8 Gig Work Options In The Healthcare Industry
By Abdullahi Muhammed
As the healthcare industry is undergoing major digital transformations, new gig work opportunities come up with increased frequency. What’s even better, right now there’s not enough people to fill in all the positions and healthcare jobs are among the least competitive ones. So if you have the relevant training and skills, below are eight gig work options worth considering.
1. Medical transcriptionist
Given today’s technology, there is no reason for a medical transcriptionist to have to work on-site. And medical providers are embracing the concept that much of their workforce can certainly do so. As a medical transcriptionist, your job will involve inputting patient information, keeping a log of ongoing records, reducing physician dictation to writing, and then submitting those transcriptions according to deadlines/requests. While most medical transcriptionists receive some type of post-secondary training, some have only a high school diploma.

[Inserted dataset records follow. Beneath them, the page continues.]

(* ===== verification/AppConnection.v ===== *)
(** * The app's hook: connection and accounts

    A signed-in app always has a way back to the relay, one socket at a time is
    in use, signing out leaves nothing behind, and a prompt is shown once. *)

From Stdlib Require Import Ascii.
From S2P Require Import Prelude JsValue JsDate Json CodexEvents Base64 Aggregator Client Delivery AppHook AppHookInv.

Local Open Scope Z_scope.

(** ** The fields of the connection *)

Record connection := mkConn {
  cn_token : string; cn_active : string; cn_jobs : list job; cn_epoch : nat;
  cn_reconnect : option (string * Z); cn_socketRef : option nat; cn_sockets : list socket
}.

Definition conn (h : AppHook) : connection :=
  mkConn (ah_token h) (ah_activeToken h) (ah_jobs h) (ah_epoch h) (ah_reconnect h) (ah_socketRef h) (ah_sockets h).

Definition in_use (s : socket) : Prop := so_state s = WsConnecting \/ so_state s = WsOpen.

(** What holds between an event and the effects. *)
Record weak (c : connection) : Prop := {
  wk_jobs : forall t e ep, JRefresh t e ep ∈ cn_jobs c -> (ep <= cn_epoch c)%nat;
  wk_single : forall i s, cn_sockets c !! i = Some s -> in_use s -> cn_socketRef c = Some i
}.

Record base (c : connection) : Prop := {
  bs_weak : weak c;
  bs_active : cn_active c = cn_token c;
  bs_job : forall t e, JRefresh t e (cn_epoch c) ∈ cn_jobs c -> t = cn_token c;
  bs_reconnect : forall t d, cn_reconnect c = Some (t, d) -> t = cn_token c;
  bs_current : forall i, cn_socketRef c = Some i -> exists s, cn_sockets c !! i = Some s /\ so_token s = cn_token c;
  bs_out : cn_token c = "" -> cn_socketRef c = None /\ cn_reconnect c = None
}.

(** The ways back: a refresh is awaited, a socket has not closed yet, or a timer
    will connect. *)
Definition kept (c : connection) : Prop :=
  cn_token c <> "" ->
  (exists e, JRefresh (cn_token c) e (cn_epoch c) ∈ cn_jobs c) \/
  (exists i s, cn_socketRef c = Some i /\ cn_sockets c !! i = Some s /\ so_state s <> WsClosed) \/
  (exists d, cn_reconnect c = Some (cn_token c, d) /\ 1000 <= d < 30250).

Definition linked (c : connection) : Prop := base c /\ kept c.

Section connection.
Context (json_parse : string -> option val) (text_decode : string -> string) (decode_uri : string -> option string)
        (thrown : string -> string) (uuid : nat -> string).

Ltac same := intros; repeat case_match; reflexivity.

Lemma conn_proxy b method path body raw w h : conn (sendGatewayProxy uuid b method path body raw w h) = conn h.
Proof. unfold sendGatewayProxy, fresh. cbv zeta. same. Qed.

Lemma conn_reject q message h : conn (rejectAll q message h) = conn h.
Proof.
  unfold rejectAll. generalize (ah_pending h). intros l. revert h.
  induction l as [|[id p] l IH]; intros h; [done|]. cbn [foldl]. rewrite IH. by destruct (q p).
Qed.

Lemma conn_waiter b w r h : conn (resume_waiter json_parse decode_uri thrown b w r h) = conn h.
Proof.
  destruct w, r; cbn [resume_waiter]; unfold save_download, open_session, promptSettled, approvalSettled, interruptSettled, resumeSettled, policySettled,
    applyLiveEvent, update_session; cbv zeta; same.
Qed.

Lemma conn_drain b h : conn (drain json_parse decode_uri thrown b h) = conn h.
Proof.
  unfold drain. generalize (ah_microtasks h). intros l. change (conn h) with (conn (with_ah_microtasks [] h)).
  generalize (with_ah_microtasks [] h). induction l as [|[w r] l IH]; intros k; [done|]. cbn [foldl]. by rewrite IH, conn_waiter.
Qed.

Lemma conn_session_effect h : conn (session_effect h) = conn h.
Proof. unfold session_effect. same. Qed.

Lemma conn_device_effect b h : conn (device_effect uuid b h) = conn h.
Proof. unfold device_effect, askModels. repeat case_match; rewrite ?conn_proxy; reflexivity. Qed.

(** Adding the frames of a change of sockets. *)
Definition with_sockets (sockets : list socket) (ref : option nat) (c : connection) : connection :=
  mkConn (cn_token c) (cn_active c) (cn_jobs c) (cn_epoch c) (cn_reconnect c) ref sockets.

Definition closed_current (c : connection) : list socket :=
  match cn_socketRef c with
  | Some i => match cn_sockets c !! i with
              | Some s => match so_state s with
                          | WsConnecting | WsOpen => alter (fun s => mkSocket (so_token s) WsClosing) i (cn_sockets c)
                          | _ => cn_sockets c
                          end
              | None => cn_sockets c
              end
  | None => cn_sockets c
  end.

Depending on your skills and training you can expect to earn between $15-$30 per hour. That’s not much, but a remote working arrangement always gives you more opportunities to create side income sources.
2. Nurse case manager
This is a bit of a complex position, and duties can vary, depending on the employer involved. Basically, a nurse case manager is usually a registered nurse whose job it is to coordinate care and other services such as workers’ compensation claims/resolutions, home health care, etc. In essence, the case manager is a facilitator. These positions are ideal for remote work, because case managers are often “in the field.” Working from home is a logical outgrowth of the increasing move toward remote work in general.
Local and state laws may vary, but case management may involve certifications, even in addition to an RN degree/cert. The additional education is worth it, though, because nurse case managers can earn up around $75,000 annually.
3. Clinical program manager
Clinical program managers primarily work for research and development organizations. They organize, track, and report out clinical trials and studies. Thanks to technology, much of this is now done remotely and offers a great opportunity to qualified people. A background in medicine and medical protocols is certainly a requirement, and some type of nursing or nurse practitioner degree/certification is preferred.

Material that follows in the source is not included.